> Data items
*** Block opens ***
(* ===== verification/Sleeplock.v ===== *)
(** * kernel/sleeplock.c

    Sleep locks over the inner spin lock [Lsleep l] and the sleep channel
    [Ch_sleeplock l]. *)

From stdpp Require Import base gmap strings list.
From S2P Require Import Prelude KState Sample Spinlock Sched.

(** ** The routines *)

Definition initsleeplock (l : slockid) (name : string) : M unit :=
  initlock (Lsleep l) "sleep lock";;
  modify (upd_slock l (mksleeplock name false 0)).

Definition acquiresleep (l : slockid) : M unit :=
  acquire (Lsleep l);;
  while_wait (gets (fun s => sl_locked (get_slock s l))) (sleep (Ch_sleeplock l) (Lsleep l));;
  modify (fun s => upd_slock l (set_sl_locked true (get_slock s l)) s);;
  me ← myproc;
  p ← deref me;
  modify (fun s => upd_slock l (set_sl_pid (p_pid (get_proc s p)) (get_slock s l)) s);;
  release (Lsleep l).

Definition releasesleep (l : slockid) : M unit :=
  acquire (Lsleep l);;
  modify (fun s => upd_slock l (set_sl_locked false (get_slock s l)) s);;
  modify (fun s => upd_slock l (set_sl_pid 0 (get_slock s l)) s);;
  wakeup (Ch_sleeplock l);;
  release (Lsleep l).

Definition holdingsleep (l : slockid) : M bool :=
  acquire (Lsleep l);;
  lk ← gets (fun s => get_slock s l);
  me ← myproc;
  p ← deref me;
  pr ← gets (fun s => get_proc s p);
  let r := sl_locked lk && (sl_pid lk =? p_pid pr) in
  release (Lsleep l);;
  mret r.

(** ** Behaviour *)

(** The executing hart runs a process of the table, every process lock but its
    own may be taken, and so may the inner locks of sleep locks. *)
Definition thread_ok (s : kstate) : Prop :=
  proc_ok s /\ (exists p, c_proc (cpu_of (syn s)) = Some p /\ (p < Z.to_nat NPROC)%nat) /\
  (forall l, slock_ok l -> lfree (syn s) (Lsleep l)).

(** The running process and its pid. *)
Definition cur (s : kstate) : nat := default 0%nat (c_proc (cpu_of (syn s))).
Definition cur_pid (s : kstate) : Z := p_pid (get_proc s (cur s)).

Lemma thread_ok_wf s : thread_ok s -> cpu_wf (syn s).
Proof. by intros [[? _] _]. Qed.
Lemma thread_ok_sleep s l : thread_ok s -> slock_ok l -> lfree (syn s) (Lsleep l).
Proof. intros (_ & _ & H). apply H. Qed.
Lemma thread_ok_cur s : thread_ok s -> c_proc (cpu_of (syn s)) = Some (cur s).
Proof. intros (_ & (p & Hp & _) & _). unfold cur. by rewrite Hp. Qed.
Lemma thread_ok_lt s : thread_ok s -> (cur s < Z.to_nat NPROC)%nat.
Proof. intros (_ & (p & Hp & Hlt) & _). unfold cur. by rewrite Hp. Qed.
#[export] Hint Resolve thread_ok_wf thread_ok_sleep : xv6.

(** Only the running hart's [intena] and wakeups separate two states in which
    a thread can go on. *)
Lemma thread_ok_keep s s' :
  thread_ok s -> syn s' = touch (syn s) \/ syn s' = syn s ->
  length (procs s') = length (procs s) -> thread_ok s'.
Proof.
  intros ((Hwf & Hl & Hf) & (p & Hp & Hpn) & Hs) Hy Hlen.
  assert (Hc : c_proc (cpu_of (syn s')) = c_proc (cpu_of (syn s))).
  { destruct Hy as [->| ->]; [apply cproc_touch|done]. }
  split_and!.
  - split_and!.
    + destruct Hy as [->| ->]; auto with xv6.
    + congruence.
    + intros i Hlt Hi. rewrite Hc in Hi. destruct Hy as [->| ->]; [apply lfree_touch|]; auto.
  - exists p. by rewrite Hc.
  - intros l Hsl. destruct Hy as [->| ->]; [apply lfree_touch|]; auto.
Qed.

Lemma get_slock_upd l v s : get_slock (upd_slock l v s) l = v.
Proof. unfold get_slock, upd_slock. cbn. by rewrite lookup_insert_eq. Qed.

Lemma acquiresleep_free l s e :
  thread_ok s -> slock_ok l -> sl_locked (get_slock s l) = false ->
  acquiresleep l s e = Ok () (set_syn (touch (syn s))
    (upd_slock l (mksleeplock (sl_name (get_slock s l)) true (cur_pid s)) s)) e.
Proof.
  intros Hok Hs Hl. unfold acquiresleep. kacq.
  erewrite (bind_ok (while_wait _ _)); [|apply while_wait_false;
    unfold gets, get_slock in *; cbn; by rewrite Hl].
  kpure. kmyproc. cbn. rewrite cproc_acq, (thread_ok_cur _ Hok), touch_acq by auto with xv6.
  cbn [deref]. kpure.
  rewrite (release_acq _ _ (syn s)) by (eauto with xv6; done).
  apply Ok_eq; [done|]. kext. unfold get_slock. cbn. rewrite lookup_insert_eq. cbn.
  by rewrite insert_insert_eq.
Qed.

Lemma holdingsleep_run l s e :
  thread_ok s -> slock_ok l ->
  holdingsleep l s e =
    Ok (sl_locked (get_slock s l) && (sl_pid (get_slock s l) =? cur_pid s))
       (set_syn (touch (syn s)) s) e.
Proof.
  intros Hok Hs. unfold holdingsleep. kacq. kpure. kmyproc.
  cbn. rewrite cproc_acq, (thread_ok_cur _ Hok), touch_acq by auto with xv6.
  cbn [deref]. kpure.
  erewrite bind_ok; [|apply (release_acq _ _ (syn s)); eauto with xv6; done].
  done.
Qed.

Lemma releasesleep_run l s e :
  thread_ok s -> slock_ok l ->
  releasesleep l s e = Ok () (set_syn (touch (syn s))
    (set_procs (wake_procs (Ch_sleeplock l) (Some (cur s)) (procs s))
      (upd_slock l (mksleeplock (sl_name (get_slock s l)) false 0) s))) e.
Proof.
  intros Hok Hsl. unfold releasesleep. kacq. kpure.
  erewrite bind_ok; [|apply wakeup_run].
  2: { destruct Hok as ((Hwf & Hlen & Hf) & _ & Hs). split_and!; cbn; [auto with xv6|done|].
       intros i. rewrite cproc_acq. intros. apply lfree_acq; [done|auto]. }
  cbn. rewrite cproc_acq, (thread_ok_cur _ Hok), touch_acq by auto with xv6.
  rewrite (release_acq _ _ (syn s)) by (eauto with xv6; done).
  apply Ok_eq; [done|]. kext. unfold get_slock. cbn. rewrite lookup_insert_eq. cbn.
  by rewrite insert_insert_eq.
Qed.

Lemma sample_thread_ok : thread_ok sample_state.
Proof.
  split_and!.
  - split_and!; [apply sample_cpu_wf|done|]. intros i Hi _.
    apply sample_lfree, sample_lockids_elem. done.
  - exists 0%nat. split; [done|]. vm_compute. lia.
  - intros l Hl. apply sample_lfree, sample_lockids_elem. done.
Qed.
*** Block closes ***
I need each of the entries above printed again exactly.

> ANSWER BOX
(* ===== verification/Sleeplock.v ===== *)
(** * kernel/sleeplock.c

    Sleep locks over the inner spin lock [Lsleep l] and the sleep channel
    [Ch_sleeplock l]. *)

From stdpp Require Import base gmap strings list.
From S2P Require Import Prelude KState Sample Spinlock Sched.

(** ** The routines *)

Definition initsleeplock (l : slockid) (name : string) : M unit :=
  initlock (Lsleep l) "sleep lock";;
  modify (upd_slock l (mksleeplock name false 0)).

Definition acquiresleep (l : slockid) : M unit :=
  acquire (Lsleep l);;
  while_wait (gets (fun s => sl_locked (get_slock s l))) (sleep (Ch_sleeplock l) (Lsleep l));;
  modify (fun s => upd_slock l (set_sl_locked true (get_slock s l)) s);;
  me ← myproc;
  p ← deref me;
  modify (fun s => upd_slock l (set_sl_pid (p_pid (get_proc s p)) (get_slock s l)) s);;
  release (Lsleep l).

Definition releasesleep (l : slockid) : M unit :=
  acquire (Lsleep l);;
  modify (fun s => upd_slock l (set_sl_locked false (get_slock s l)) s);;
  modify (fun s => upd_slock l (set_sl_pid 0 (get_slock s l)) s);;
  wakeup (Ch_sleeplock l);;
  release (Lsleep l).

Definition holdingsleep (l : slockid) : M bool :=
  acquire (Lsleep l);;
  lk ← gets (fun s => get_slock s l);
  me ← myproc;
  p ← deref me;
  pr ← gets (fun s => get_proc s p);
  let r := sl_locked lk && (sl_pid lk =? p_pid pr) in
  release (Lsleep l);;
  mret r.

(** ** Behaviour *)

(** The executing hart runs a process of the table, every process lock but its
    own may be taken, and so may the inner locks of sleep locks. *)
Definition thread_ok (s : kstate) : Prop :=
  proc_ok s /\ (exists p, c_proc (cpu_of (syn s)) = Some p /\ (p < Z.to_nat NPROC)%nat) /\
  (forall l, slock_ok l -> lfree (syn s) (Lsleep l)).

(** The running process and its pid. *)
Definition cur (s : kstate) : nat := default 0%nat (c_proc (cpu_of (syn s))).
Definition cur_pid (s : kstate) : Z := p_pid (get_proc s (cur s)).

Lemma thread_ok_wf s : thread_ok s -> cpu_wf (syn s).
Proof. by intros [[? _] _]. Qed.
Lemma thread_ok_sleep s l : thread_ok s -> slock_ok l -> lfree (syn s) (Lsleep l).
Proof. intros (_ & _ & H). apply H. Qed.
Lemma thread_ok_cur s : thread_ok s -> c_proc (cpu_of (syn s)) = Some (cur s).
Proof. intros (_ & (p & Hp & _) & _). unfold cur. by rewrite Hp. Qed.
Lemma thread_ok_lt s : thread_ok s -> (cur s < Z.to_nat NPROC)%nat.
Proof. intros (_ & (p & Hp & Hlt) & _). unfold cur. by rewrite Hp. Qed.
#[export] Hint Resolve thread_ok_wf thread_ok_sleep : xv6.

(** Only the running hart's [intena] and wakeups separate two states in which
    a thread can go on. *)
Lemma thread_ok_keep s s' :
  thread_ok s -> syn s' = touch (syn s) \/ syn s' = syn s ->
  length (procs s') = length (procs s) -> thread_ok s'.
Proof.
  intros ((Hwf & Hl & Hf) & (p & Hp & Hpn) & Hs) Hy Hlen.
  assert (Hc : c_proc (cpu_of (syn s')) = c_proc (cpu_of (syn s))).
  { destruct Hy as [->| ->]; [apply cproc_touch|done]. }
  split_and!.
  - split_and!.
    + destruct Hy as [->| ->]; auto with xv6.
    + congruence.
    + intros i Hlt Hi. rewrite Hc in Hi. destruct Hy as [->| ->]; [apply lfree_touch|]; auto.
  - exists p. by rewrite Hc.
  - intros l Hsl. destruct Hy as [->| ->]; [apply lfree_touch|]; auto.
Qed.

Lemma get_slock_upd l v s : get_slock (upd_slock l v s) l = v.
Proof. unfold get_slock, upd_slock. cbn. by rewrite lookup_insert_eq. Qed.

Lemma acquiresleep_free l s e :
  thread_ok s -> slock_ok l -> sl_locked (get_slock s l) = false ->
  acquiresleep l s e = Ok () (set_syn (touch (syn s))
    (upd_slock l (mksleeplock (sl_name (get_slock s l)) true (cur_pid s)) s)) e.
Proof.
  intros Hok Hs Hl. unfold acquiresleep. kacq.
  erewrite (bind_ok (while_wait _ _)); [|apply while_wait_false;
    unfold gets, get_slock in *; cbn; by rewrite Hl].
  kpure. kmyproc. cbn. rewrite cproc_acq, (thread_ok_cur _ Hok), touch_acq by auto with xv6.
  cbn [deref]. kpure.
  rewrite (release_acq _ _ (syn s)) by (eauto with xv6; done).
  apply Ok_eq; [done|]. kext. unfold get_slock. cbn. rewrite lookup_insert_eq. cbn.
  by rewrite insert_insert_eq.
Qed.

Lemma holdingsleep_run l s e :
  thread_ok s -> slock_ok l ->
  holdingsleep l s e =
    Ok (sl_locked (get_slock s l) && (sl_pid (get_slock s l) =? cur_pid s))
       (set_syn (touch (syn s)) s) e.
Proof.
  intros Hok Hs. unfold holdingsleep. kacq. kpure. kmyproc.
  cbn. rewrite cproc_acq, (thread_ok_cur _ Hok), touch_acq by auto with xv6.
  cbn [deref]. kpure.
  erewrite bind_ok; [|apply (release_acq _ _ (syn s)); eauto with xv6; done].
  done.
Qed.

Lemma releasesleep_run l s e :
  thread_ok s -> slock_ok l ->
  releasesleep l s e = Ok () (set_syn (touch (syn s))
    (set_procs (wake_procs (Ch_sleeplock l) (Some (cur s)) (procs s))
      (upd_slock l (mksleeplock (sl_name (get_slock s l)) false 0) s))) e.
Proof.
  intros Hok Hsl. unfold releasesleep. kacq. kpure.
  erewrite bind_ok; [|apply wakeup_run].
  2: { destruct Hok as ((Hwf & Hlen & Hf) & _ & Hs). split_and!; cbn; [auto with xv6|done|].
       intros i. rewrite cproc_acq. intros. apply lfree_acq; [done|auto]. }
  cbn. rewrite cproc_acq, (thread_ok_cur _ Hok), touch_acq by auto with xv6.
  rewrite (release_acq _ _ (syn s)) by (eauto with xv6; done).
  apply Ok_eq; [done|]. kext. unfold get_slock. cbn. rewrite lookup_insert_eq. cbn.
  by rewrite insert_insert_eq.
Qed.

Lemma sample_thread_ok : thread_ok sample_state.
Proof.
  split_and!.
  - split_and!; [apply sample_cpu_wf|done|]. intros i Hi _.
    apply sample_lfree, sample_lockids_elem. done.
  - exists 0%nat. split; [done|]. vm_compute. lia.
  - intros l Hl. apply sample_lfree, sample_lockids_elem. done.
Qed.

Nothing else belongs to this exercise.